Vericel Corporation, a leading developer of patient-specific expanded cellular therapies for the treatment of severe diseases and conditions, today announced that the U.S. Food and Drug Administration has approved the Company’s Humanitarian Device Exemption (HDE) supplement for Epicel® (cultured epidermal autografts) to revise the labeled indications of use to specifically include pediatric patients and to add pediatric labeling. The revised product label also specifies that the probable benefit of Epicel, mainly related to survival, was demonstrated in two Epicel clinical experience databases and a randomized, controlled, independent physician-sponsored study comparing outcomes in patients with severe burns treated with Epicel and standard care compared to standard care alone.

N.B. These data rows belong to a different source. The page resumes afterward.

Lemma framed_emit {B} text (k : unit -> M B) :
  is_frame text -> Z.of_nat (length text) < 65536 -> text ≠ [] ->
  framed (k tt) ->
  framed (bind json_reset (fun _ => bind (json_append text)
            (fun _ => bind json_flush k))).
Proof.
  intros Hf Hlen Hne Hk s.
  rewrite bind_json_reset, bind_json_append by (simpl; lia).
  rewrite bind_json_flush by (simpl; assumption).
  simpl app. rewrite plain_cstr by now apply is_frame_plain.
  eapply post_mono; [apply Hk | |]; simpl.
  - intros _ s'. apply (R_trans (R := frames_added)). now apply frames_added_emitted.
  - intros s'. apply (RX_trans (R := frames_added)). now apply frames_added_emitted.
Qed.

Lemma framed_emit_end text :
  is_frame text -> Z.of_nat (length text) < 65536 -> text ≠ [] ->
  framed (bind json_reset (fun _ => bind (json_append text)
            (fun _ => json_flush))).
Proof.
  intros Hf Hlen Hne s.
  rewrite bind_json_reset, bind_json_append by (simpl; lia).
  rewrite json_flush_run by (simpl; assumption).
  simpl app. rewrite plain_cstr by now apply is_frame_plain.
  now apply frames_added_emitted.
Qed.

End Protocol.

Ltac framed_side :=
  intros; unfold frames_added; state_simpl; exists [];
  split; [now rewrite app_nil_r | constructor].

Ltac frame_nonempty :=
  let E := fresh in
  intros E; apply (f_equal (take 1)) in E; vm_compute in E; discriminate E.

Ltac framed_step :=
  first
    [ solve [apply silent_framed; auto 1 with keeping nocore]
    | lazymatch goal with
      | |- keeping _ _ (bind json_reset (fun _ => bind (json_append _)
                                           (fun _ => bind json_flush _))) =>
          apply framed_emit; [is_frame_side | short_frame | frame_nonempty |]
      | |- keeping _ _ (bind json_reset (fun _ => bind (json_append _)
                                           (fun _ => json_flush))) =>
          apply framed_emit_end; [is_frame_side | short_frame | frame_nonempty]
      | |- keeping _ _ (bind json_reset _) => fail
      | |- _ => keeping_step framed_side
      end ].

Ltac framed_auto := repeat framed_step.

Section ProtocolCalls.
Context `{glk_h}.

Lemma framed_window_open split method size wintype rock :
  framed (glk_window_open split method size wintype rock).
Proof. unfold glk_window_open, new_win. framed_auto. Qed.

Lemma framed_window_clear win : framed (glk_window_clear win).
Proof. unfold glk_window_clear. framed_auto. Qed.

Lemma framed_put_char str ch : framed (gli_put_char_to_stream str ch).
Proof.
  unfold gli_put_char_to_stream. framed_auto.
  intros s. rewrite put_char_window_block.
  apply frames_added_emitted. is_frame_side.
Qed.

Lemma framed_put_chars str l : framed (gli_put_chars str l).
Proof.
  pose proof framed_put_char.
  induction l as [| ch l IH]; simpl; framed_auto.
Qed.

#[local] Hint Resolve framed_glk_exit framed_window_open framed_window_clear
  framed_put_char framed_put_chars : keeping.

Lemma framed_prompt usage fmode rock :
  framed (glk_fileref_create_by_prompt usage fmode rock).
Proof. unfold glk_fileref_create_by_prompt. framed_auto. Qed.

Lemma framed_input_request {B} w (k : unit -> M B) :
  framed (k tt) ->
  framed
    (bind json_reset
       (fun _ => bind
          (if truthy (win_line_request w) || truthy (win_line_request_uni w) then
             json_append (lit "{'type':'input','gen':1,'windows':[{'id':"
                            ++ fmt_u (win_id w) ++ lit ",'type':'line'}]}")
           else
             json_append (lit "{'type':'input','gen':1,'windows':[{'id':"
                            ++ fmt_u (win_id w) ++ lit ",'type':'char'}]}"))
       (fun _ => bind json_flush k))).
Proof.
  intros Hk s. rewrite input_request_run.
  assert (frames_added s (emitted (frame_input w) s)) as He.
  { apply frames_added_emitted. unfold frame_input.
    destruct (_ || _); is_frame_side. }
  eapply post_mono; [apply Hk | |]; simpl.
  - intros _ s'. now apply (R_trans (R := frames_added)).
  - intros s'. now apply (RX_trans (R := frames_added)).
Qed.

Lemma framed_select event : framed (glk_select event).
Proof.
  unfold glk_select. framed_auto.
  apply framed_input_request. framed_auto.
Qed.

#[local] Hint Resolve framed_prompt framed_select : keeping.

Lemma framed_exec c : framed (exec c).
Proof.
  destruct c; unfold exec, void, glk_gestalt, glk_put_char, glk_put_char_stream,
    glk_put_string, glk_put_string_stream, glk_put_buffer, glk_put_buffer_stream,
    glk_stream_set_current;
    framed_auto.
Qed.

Lemma framed_run cs : framed (run cs).
Proof.
  pose proof framed_exec.
  induction cs as [| c cs IH]; simpl; framed_auto.
Qed.

(** X1: whatever the calls of the engine and the state they start in,
    what they print is frames of the protocol and nothing else: each
    line added to the output is a window-creation, clear, text, input
    request, file prompt or exit frame; such a line has no control
    character in it, so it is a single line.  [main] prints the init
    frame before them. *)
Theorem only_frames_printed (cs : list call) (s : State) :
  post (run cs s)
    (fun _ s' => exists added,
       stdout s' = stdout s ++ added /\ Forall is_frame added /\
       Forall single_line added)
    (fun s' => exists added,
       stdout s' = stdout s ++ added /\ Forall is_frame added /\
       Forall single_line added) /\
  post (main cs s)
    (fun _ s' => False)
    (fun s' => exists added,
       stdout s' = stdout s ++ frame_init :: added /\ Forall is_frame added /\
       single_line frame_init).
Proof.
  assert (forall added, Forall is_frame added -> Forall single_line added) as Hsl.
  { intros added Ha. eapply Forall_impl; [exact Ha |]. intros text Ht.
    now apply plain_single_line, is_frame_plain. }
  split.
  - eapply post_mono; [apply framed_run | |]; simpl;
      intros; match goal with H : frames_added _ _ |- _ =>
                destruct H as (added & E & F) end; eauto.
  - rewrite main_run.
    pose proof (framed_run cs (emitted frame_init s)) as Hrun.
    destruct (run cs (emitted frame_init s)) as [vs s1 | s1 |]; simpl in *;
      [| | exact I].
    + destruct Hrun as (added & E & F). exists (added ++ [frame_exit]).
      unfold emitted in *. state_simpl.
      rewrite E, <- !app_assoc. split; [reflexivity |].
      split; [| apply plain_single_line, plain_frame_init].
      apply Forall_app. split; [assumption |]. constructor; [| constructor].
      is_frame_side.
    + destruct Hrun as (added & E & F). exists added.
      unfold emitted in *. state_simpl.
      rewrite E, <- app_assoc. split; [reflexivity |].
      split; [assumption | apply plain_single_line, plain_frame_init].
Qed.

End ProtocolCalls.

(** ** Waiting with nothing to wait for *)

Section SelectIdle.
Context `{glk_h}.

(** X2: when no window has an input request, [glk_select] does not wait:
    it returns at once with an event of type [evtype_None], prints no
    request frame and reads nothing from the input, which is what
    [glk_select_poll] does. *)
Theorem select_without_request (s : State) (event : Z) (l : list Z) :
  event ≠ NULL ->
  dll (windows s) (gli_windowlist s) l ->
  (forall q, q ∈ l ->
     exists w, windows s !! q = Some w /\ has_request w = false) ->
  glk_select event s
  = Ret tt (put_events (<[event := event_none]> (events s)) s) /\
  glk_select_poll event s = glk_select event s.
Proof.
  intros Hev Hl Hnone.
  assert (glk_select event s
          = Ret tt (put_events (<[event := event_none]> (events s)) s)) as E.
  { unfold glk_select. rewrite (truthy_true _ Hev). cbn [negb].
    rewrite event_clear_run, !bind_get.
    match goal with
    | |- context [bind (select_scan ?fuel ?p) ?k ?s1] =>
        rewrite (bind_Ret (select_scan fuel p) k s1 NULL s1)
    end.
    - rewrite truthy_NULL. reflexivity.
    - apply (select_scan_none _ l _ NULL); simpl.
      + exact (proj1 Hl).
      + exact Hnone.
      + pose proof (dll_length _ _ _ Hl). lia. }
  split; [exact E |]. rewrite E.
  unfold glk_select_poll. rewrite (truthy_true _ Hev). cbn [negb].
  pose proof (event_clear_run event (fun _ => ret tt) s) as Hc.
  unfold ret at 2 in Hc. rewrite <- Hc.
  unfold bind. repeat (destruct (update_event _ _ _) as [[] ?| |]; try reflexivity).
Qed.

End SelectIdle.

Lemma select_without_request_witness :
  glk_select 2000 opened_once
  = Ret tt (put_events (<[2000 := event_none]> (events opened_once)) opened_once) /\
  glk_select_poll 2000 opened_once = glk_select 2000 opened_once.
Proof.
  apply (select_without_request opened_once 2000 [1]).
  - unfold NULL. lia.
  - apply (dll_single _ 1 (window_of opened_once 1)); concrete.
  - intros q Hq. apply list_elem_of_singleton in Hq as ->.
    exists (window_of opened_once 1). split; concrete.
Defined.

(** ** The lists of the live objects *)

(** The links of the objects of a kind, by address. *)
Definition links (k : kind) (s : State) : gmap Z (Z * Z) :=
  match k with
  | Window => (fun x => (win_prev x, win_next x)) <$> windows s
  | Stream => (fun x => (str_prev x, str_next x)) <$> streams s
  | Fileref => (fun x => (fref_prev x, fref_next x)) <$> filerefs s
  end.

(** The head of the list of a kind. *)
Definition list_head (k : kind) (s : State) : Z :=
  match k with
  | Window => gli_windowlist s
  | Stream => gli_streamlist s
  | Fileref => gli_filereflist s
  end.

(** The list of kind [k] holds the objects [l], in this order, and they
    are the live objects of the kind. *)
Definition chained (k : kind) (s : State) (l : list Z) : Prop :=
  match k with
  | Window => dll (windows s) (gli_windowlist s) l
  | Stream => dll (streams s) (gli_streamlist s) l
  | Fileref => dll (filerefs s) (gli_filereflist s) l
  end.

(** A step that leaves the list of kind [k] as it is. *)
Definition stable (k : kind) (s s' : State) : Prop :=
  links k s' = links k s /\ list_head k s' = list_head k s.

#[global] Instance stable_keeps k : Keeps (stable k) anyhow.
Proof.
  split; unfold stable, anyhow; [intros s | intros s1 s2 s3 | trivial].
  - split; reflexivity.
  - intros (-> & ->) (-> & ->). split; reflexivity.
Qed.

Lemma dll_same_links {T} `{Linked T} (h h' : gmap Z T) head l :
  (fun x => (link_prev x, link_next x)) <$> h'
  = (fun x => (link_prev x, link_next x)) <$> h ->
  dll h head l -> dll h' head l.
Proof.
  intros E (Hl & Hnd & Hlive).
  assert (forall q x, h !! q = Some x ->
            exists x', h' !! q = Some x' /\
                       link_prev x' = link_prev x /\ link_next x' = link_next x)
    as Hto.
  { intros q x Hx. apply (f_equal (fun m => m !! q)) in E.
    rewrite !lookup_fmap, Hx in E.
    destruct (h' !! q) as [x' |]; [| discriminate E].
    injection E as E1 E2. eauto. }
  split; [| split; [assumption |]].
  - apply (dlseg_ext h); [| assumption]. intros q x _. apply Hto.
  - intros q [x' Hx']. apply Hlive.
    apply (f_equal (fun m => m !! q)) in E.
    rewrite !lookup_fmap, Hx' in E.
    destruct (h !! q); [eauto | discriminate E].
Qed.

Epicel® (cultured epidermal autografts) is a permanent skin replacement indicated for use in adult and pediatric patients who have deep dermal or full thickness burns comprising a total body surface area greater than or equal to 30%. Epicel may be used in conjunction with split-thickness autografts or alone in patients for whom split-thickness autografts may not be an option due to the severity and extent of their burns. The probable benefit of Epicel, mainly related to survival, was demonstrated in two Epicel databases and one physician-sponsored study. Epicel has been used in the United States and internationally to treat severely burned patients since 1988, and was approved in the United States in 2007 as a Humanitarian Use Device (HUD) under a Humanitarian Device Exemption (HDE).
Data from a clinical database used to support the original Epicel HDE application, which included 552 patients treated with Epicel from 1989 to 1996 (mean TBSA burns of 68.6%), including 205 pediatric patients aged 21 years and younger, demonstrated a survival rate of 86.6% for all patients and 89.3% for pediatric patients at three months post-initial surgery. Data from the Epicel Medical Device Tracker, a post-approval registry of 402 patients treated with Epicel from October 2007 to June 2015 (mean TBSA burns of 66.0%), including 120 pediatric patients, demonstrated a survival rate of 81.3% for all patients and 88.3% for pediatric patients.